Thanks to: Steph and Karen, you gals rock. But you already knew that.
Author's Note: The content of this chapter is more mature, and probably rated R. It is also the last chapter of These Things You Have.

Feedback: Yes, please. Here.

**Chapter 2 is now up if you want to read it before you continue.



Chapter 4 - The Letter

March 2002

Dear Jack,

I don't know where to begin. I never do. Words are such a poor substitute for emotions. Memories. I've tried several times before. Every time I concluded with a promise I knew I could not keep. Every time I picked up this pen I vowed not to make that same mistake. And every time I got to the end I could not control the words. They always led to the same place. The same wish. The same hope. This is where I live. A world where I am not in control...



November 2001

He chewed the end of his pencil, struggling not to look up at the clock. Ten rows down the lecture hall a professor was droning on about nineteenth century literature and its effect on modern popular culture. Tobey couldn't understand how a fifty-minute class could feel so long. He glanced up at the clock. Three fifty-seven. Thank God. Impatient anxiety coursed through his veins, his leg shaking in nervousness. The craving was unbearable. Perhaps he would just leave three minutes early. Surveying the seats to his left and right he decided next time he would sit in the aisle. As he contemplated the courage to disrupt the students beside him, they stood and began packing their bags. Without finesse, he jumped up and made for the doorway at the back of the room, stepping over several chairs and students along the way.

Once outside the English building, he looked down the concrete steps and reached into his jacket pocket, removing a small pack of cigarettes and a lighter. With incredible skill he had a cigarette in his mouth, lit, and the package already put away before he reached the bottom steps. His disdain for smoking had not changed; it just didn't stop him from having one from time to time, mostly after class, and especially right now. The rush of nicotine was the only thing that made the flashes of memory bearable. No amount of therapy or alcohol seemed to be able to drive the image of Jack from his mind, and the long-term effects seemed a fair price to pay for control over his thoughts, even if temporarily.

A white puff rushed past his lips as he sped up the walkway to his dorm.
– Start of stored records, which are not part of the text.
(** The columns can hold the totals of the input, and the amounts of its
    lines. *)
Definition totals_fit (input : CreateCompleteTransactionInput) : bool :=
  forallb Amount.fits [input_debit input; input_kredit input].
Definition lines_fit (input : CreateCompleteTransactionInput) : bool :=
  forallb Amount.fits
          (flat_map (λ detail, [in_debit detail; in_kredit detail])
                    (in_details input)).
Definition amounts_fit (input : CreateCompleteTransactionInput) : bool :=
  totals_fit input && lines_fit input.

(** [totalDebit] and [totalKredit] of [validateTransactionBalance] and of
    [updateHeaderTotals]. *)
Definition stored_debit (s : db) (headerId : Z) : float :=
  Amount.reduce_sum
    (λ detail : Z * Detail, Amount.parseFloat (det_debit detail.2))
    (details_of s headerId).
Definition stored_kredit (s : db) (headerId : Z) : float :=
  Amount.reduce_sum
    (λ detail : Z * Detail, Amount.parseFloat (det_kredit detail.2))
    (details_of s headerId).

(** The balance check of [validateTransactionBalance] on the detail rows of
    a header. *)
Definition balanced (s : db) (headerId : Z) : bool :=
  Amount.ltb (Amount.distance (stored_debit s headerId)
                              (stored_kredit s headerId))
             Amount.tolerance.

(** The keys the sequence gives to [rows], starting at [k]. *)
Fixpoint number_from {A} (k : Z) (rows : list A) : list (Z * A) :=
  match rows with
  | [] => []
  | r :: rows => (k, r) :: number_from (k + 1) rows
  end.
(** Every event other than a server message leaves the cursor alone and
    continues the node store. *)
Lemma step_frame (e : event) (st : App) :
  (forall now message, e <> ServerMessage now message) ->
  nextStartTimeRef (step e st) = nextStartTimeRef st
  /\ continues (nodes st) (nodes (step e st)).
Proof.
  intros He.
  assert (forall st' : App,
            nextStartTimeRef st' = nextStartTimeRef st ->
            nodes st' = nodes st ->
            nextStartTimeRef st' = nextStartTimeRef st
            /\ continues (nodes st) (nodes st')) as Hsame.
  { intros st' Hc Hn. rewrite Hn. split; [exact Hc|apply continues_refl]. }
  destruct e as [| | |text date|t|t| | |clock message| | |inputData|source];
    cbn [step].
  - unfold click, toggleRecording, startSession.
    destruct (isLoading st); [now apply Hsame|].
    destruct (isRecording st); [apply settle_stopSession_frame|].
    destruct (sessionRef st); now apply Hsame.
  - unfold startSession. destruct (sessionRef st); now apply Hsame.
  - apply settle_stopSession_frame.
  - unfold processResponse.
    destruct (match_json_block text); [|now apply Hsame].
    destruct (JSON.parse _); now apply Hsame.
  - destruct (transports st !! t) as [[| | |]|]; now apply Hsame.
  - destruct (transports st !! t) as [[| | |]|]; now apply Hsame.
  - destruct (micPending st); now apply Hsame.
  - destruct (micPending st); now apply Hsame.
  - exfalso. exact (He clock message eq_refl).
  - unfold onerror.
    apply (settle_stopSession_frame
             (setStatus "Connection error" (console_log "Session error" st))).
  - unfold onclose.
    apply (settle_stopSession_frame (console_log "Session closed" st)).
  - destruct (scriptProcessorRef st) as [p|]; [|now apply Hsame].
    destruct (processors st !! p) as [[|]|]; try now apply Hsame.
    unfold onaudioprocess.
    destruct (encode _); [|now apply Hsame].
    destruct (sessionRef st); now apply Hsame.
  - now apply Hsame.
Qed.

(** What a server message does to the cursor and to the node store. *)
Lemma onmessage_cases (now : Q) (message : LiveServerMessage) (st : App) :
  let start := Math_max (nextStartTimeRef st) now in
  (onmessage now message st = st)
  \/ (nextStartTimeRef (onmessage now message st) = start
      /\ nodes (onmessage now message st) = nodes st
      /\ sourcesRef (onmessage now message st) = sourcesRef st)
  \/ (exists buf,
        nextStartTimeRef (onmessage now message st)
        = (start + duration buf)%Q
        /\ nodes (onmessage now message st)
           = nodes st ++ [{| buffer := buf; startTime := Some start;
                             stopCalled := false |}]
        /\ sourcesRef (onmessage now message st)
           = sourcesRef st ∪ {[ length (nodes st) ]}).
Proof.
  intros start. unfold onmessage.
  destruct (audioData message) as [[|c data]|]; auto.
  destruct (outputAudioContextRef st) as [ctx|]; auto.
  destruct (bind (decode (c :: data)) _) as [buf|e].
  - right; right. exists buf. repeat split.
  - right; left. repeat split.
Qed.

(** The cursor never moves backwards. *)
Lemma step_cursor (e : event) (st : App) :
  (nextStartTimeRef st <= nextStartTimeRef (step e st))%Q.
Proof.
  destruct e as [| | |text date|t|t| | |clock message| | |inputData|source];
    try (match goal with
         | |- context [step ?e _] =>
             destruct (step_frame e st ltac:(discriminate)) as [-> _]
         end; apply Qle_refl).
  cbn [step].
  destruct (onmessage_cases clock message st)
    as [->|[(-> & _)|(buf & -> & _)]].
  - apply Qle_refl.
  - apply Math_max_l.
  - pose proof (Math_max_l (nextStartTimeRef st) clock).
    pose proof (duration_nonneg buf). lra.
Qed.

(** C9. The playback cursor is non-decreasing: no event moves it
    backwards, hence neither does any sequence of events, within a session
    or across sessions. *)
Theorem C9_cursor_monotone (trace : list event) (st : App) :
  (nextStartTimeRef st <= nextStartTimeRef (run trace st))%Q.
Proof.
  revert st. induction trace as [|e trace IH]; intros st; cbn.
  - apply Qle_refl.
  - eapply Qle_trans; [apply step_cursor|apply IH].
Qed.

Lemma continues_lookup_r (ns ns' : list SourceNode) (i : nat) (b : SourceNode) :
  continues ns ns' -> ns' !! i = Some b ->
  exists a, ns !! i = Some a /\ startTime a = startTime b
            /\ buffer a = buffer b.
Proof.
  intros H Hb.
  destruct (Forall2_lookup_r _ _ _ _ _ H Hb) as (a & Ha & Hab & _).
  exists a. split; [exact Ha|]. now injection Hab.
Qed.

(** The timeline: every node ends by the cursor and nodes do not overlap.
    It only depends on the slots of the nodes. *)
Lemma timeline_continues (c : Q) (ns ns' : list SourceNode) :
  continues ns ns' ->
  ends_by c ns /\ no_overlap ns -> ends_by c ns' /\ no_overlap ns'.
Proof.
  intros Hcont [Hends Hno]. split.
  - intros i b Hb.
    destruct (continues_lookup_r _ _ _ _ Hcont Hb) as (a & Ha & Hs & Hbuf).
    rewrite <- Hs, <- Hbuf. eapply Hends, Ha.
  - intros i j a' b' Hij Ha' Hb'.
    destruct (continues_lookup_r _ _ _ _ Hcont Ha') as (a & Ha & Hsa & Hba).
    destruct (continues_lookup_r _ _ _ _ Hcont Hb') as (b & Hb & Hsb & Hbb).
    rewrite <- Hsa, <- Hba, <- Hsb. eapply Hno; eassumption.
Qed.
Lemma always_for_each {A} (xs : list A) body :
  (∀ x, x ∈ xs → always R (body x)) → always R (for_each xs body).
Proof.
  induction xs as [|x xs IH]; intros Hb.
  - apply always_ret.
  - simpl. apply always_bind.
    + apply Hb. left.
    + intros _. apply IH. intros y Hy. apply Hb. by right.
Qed.

Lemma always_lift_option {A} e (o : option A) : always R (lift_option e o).
Proof. destruct o; [apply always_ret | apply always_raise]. Qed.

Lemma always_lift_sum {A} (r : exn + A) : always R (lift_sum r).
Proof. destruct r; [apply always_raise | apply always_ret]. Qed.

Lemma always_reading {A} (f : tree → A) : always R (reading f).
Proof. intros w. simpl. reflexivity. Qed.
End always.

Global Instance emitting_preorder P : PreOrder (emitting P).
Proof.
  split.
  - intros w. exists []. by rewrite app_nil_r.
  - intros w1 w2 w3 (e1 & H1 & F1) (e2 & H2 & F2). exists (e1 ++ e2).
    rewrite H2, H1, app_assoc. split; [done | by apply Forall_app].
Qed.

Global Instance moving_preorder Rt `{!PreOrder Rt} : PreOrder (moving Rt).
Proof.
  split.
  - intros w. unfold moving. reflexivity.
  - intros w1 w2 w3. unfold moving. intros. by etrans.
Qed.

Lemma emitting_logging P e : P e → always (emitting P) (logging e).
Proof. intros HP w. exists [e]. simpl. split; [done | by constructor]. Qed.

Lemma emitting_writing P clock f : always (emitting P) (writing clock f).
Proof.
  intros w. unfold writing. destruct (f _ _); simpl; exists []; by rewrite app_nil_r.
Qed.

Lemma moving_logging Rt `{!PreOrder Rt} e : always (moving Rt) (logging e).
Proof. intros w. unfold moving. simpl. reflexivity. Qed.
(** * Phillies MLB statistics calculator: a shallow embedding of [main.py]

    The first part embeds the program: the Python builtins it relies on
    ([str], [int], [str.replace], [str.join], [list.insert], [list.pop],
    format specifications, the [re] pattern), then [display_salary],
    [SALARY_RE], [Player], [extract_player], [insert_in_limited_array],
    [average], [crawl_page] and [App.crawl_players]. The second part
    states and proves the properties of the pipeline.

    Conventions.
    - Python [int] is [Z]; Python [str] is [text], a list of Unicode
      code points. The decimal digits, which the pattern class [\d]
      matches and [int] reads, are those of Unicode 14.0, the table of
      CPython 3.11: 66 runs of ten code points, ['0'..'9'] the first.
    - [int] of a [str] refuses more than 4300 digits, the default of
      [sys.get_int_max_str_digits()].
    - Python [float] is [float], a double given by sign, mantissa and
      exponent; [/] on two [int] rounds the exact quotient to the
      nearest double, ties to even, or raises [OverflowError].
    - A call that may raise returns a [result]; [Raise e] names the
      exception class.
    - The [while] loop of [display_salary] is the only unbounded loop; it
      is modelled with fuel, and [None] means the fuel ran out.
    - The tkinter window, the worker thread and the HTTP transport are
      outside the embedding; a run starts from the outcome of
      [requests.get]. *)

From Stdlib Require Import String Ascii.
From Stdlib Require Import ZArith List Bool Arith Lia Lqa QArith Qabs Qpower
  Sorted Permutation.
Import ListNotations.
(** X14.  [removeAgent] for an agent the crowd does not hold only forwards
    the call to the library.  Otherwise it takes the first slot of the
    agent out of all five arrays: the slots before it stay, the slots after
    it move down by one with their data, and when the crowd held the agent
    once, it holds it no more. *)
Theorem removeAgent_slot (c : RecastJSCrowd.t) (index : Z) :
  ((forall j, RecastJSCrowd.agents c !! j <> Some index) ->
   RecastJSCrowd.removeAgent c index
   = RecastJSCrowd.set_recastCrowd c
       (crowd_removeAgent (RecastJSCrowd.recastCrowd c) index))
  /\ (forall item : nat,
        RecastJSCrowd.agents c !! item = Some index ->
        (forall j, RecastJSCrowd.agents c !! j = Some index -> (item <= j)%nat) ->
        let c' := RecastJSCrowd.removeAgent c index in
        c' = RecastJSCrowd.mk
               (crowd_removeAgent (RecastJSCrowd.recastCrowd c) index)
               (delete item (RecastJSCrowd.transforms c))
               (delete item (RecastJSCrowd.agents c))
               (delete item (RecastJSCrowd.reachRadii c))
               (delete item (RecastJSCrowd._agentDestinationArmed c))
               (delete item (RecastJSCrowd._agentDestination c))
        /\ (forall j,
              let from := if (j <? item)%nat then j else S j in
              RecastJSCrowd.agents c' !! j = RecastJSCrowd.agents c !! from
              /\ RecastJSCrowd.transforms c' !! j
                 = RecastJSCrowd.transforms c !! from
              /\ RecastJSCrowd.reachRadii c' !! j
                 = RecastJSCrowd.reachRadii c !! from
              /\ RecastJSCrowd._agentDestinationArmed c' !! j
                 = RecastJSCrowd._agentDestinationArmed c !! from
              /\ RecastJSCrowd._agentDestination c' !! j
                 = RecastJSCrowd._agentDestination c !! from)
        /\ (NoDup (RecastJSCrowd.agents c) ->
            forall j, RecastJSCrowd.agents c' !! j <> Some index)).
Proof.
  split.
  - intros Hnone. unfold RecastJSCrowd.removeAgent.
    cbn [RecastJSCrowd.agents RecastJSCrowd.set_recastCrowd].
    rewrite (indexOf_absent _ _ Hnone). reflexivity.
  - intros item Hat Hfirst c'.
    assert (Hc' : c' = RecastJSCrowd.mk
               (crowd_removeAgent (RecastJSCrowd.recastCrowd c) index)
               (delete item (RecastJSCrowd.transforms c))
               (delete item (RecastJSCrowd.agents c))
               (delete item (RecastJSCrowd.reachRadii c))
               (delete item (RecastJSCrowd._agentDestinationArmed c))
               (delete item (RecastJSCrowd._agentDestination c))).
    { subst c'. unfold RecastJSCrowd.removeAgent.
      cbn [RecastJSCrowd.agents RecastJSCrowd.set_recastCrowd].
      rewrite (indexOf_first _ _ _ Hat Hfirst).
      destruct (Z.ltb_spec (-1) (Z.of_nat item)); [|lia].
      rewrite Nat2Z.id. reflexivity. }
    split; [exact Hc'|]. rewrite Hc'.
    cbn [RecastJSCrowd.agents RecastJSCrowd.transforms RecastJSCrowd.reachRadii
         RecastJSCrowd._agentDestinationArmed RecastJSCrowd._agentDestination].
    split.
    + intros j. repeat split; apply lookup_delete_shift.
    + intros Hnodup j Hj. rewrite lookup_delete_shift in Hj.
      pose proof (NoDup_lookup _ _ _ _ Hnodup Hj Hat) as Heq.
      destruct (Nat.ltb_spec j item); lia.
Qed.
Pausing at the door, he took one last drag and then tossed the butt into the browning shrubs that lined the stucco wall. He waved his dorm card at the attendant, and went through the inner door to the common area. Students littered the couches and tables, chatting about homework, the news, and their weekend plans. On the television in the far corner, Oprah chimed about taking control of your life in five easy steps. Tobey laughed inside at the implication that light, inhale, chug, inhale again, and relight weren't simple enough.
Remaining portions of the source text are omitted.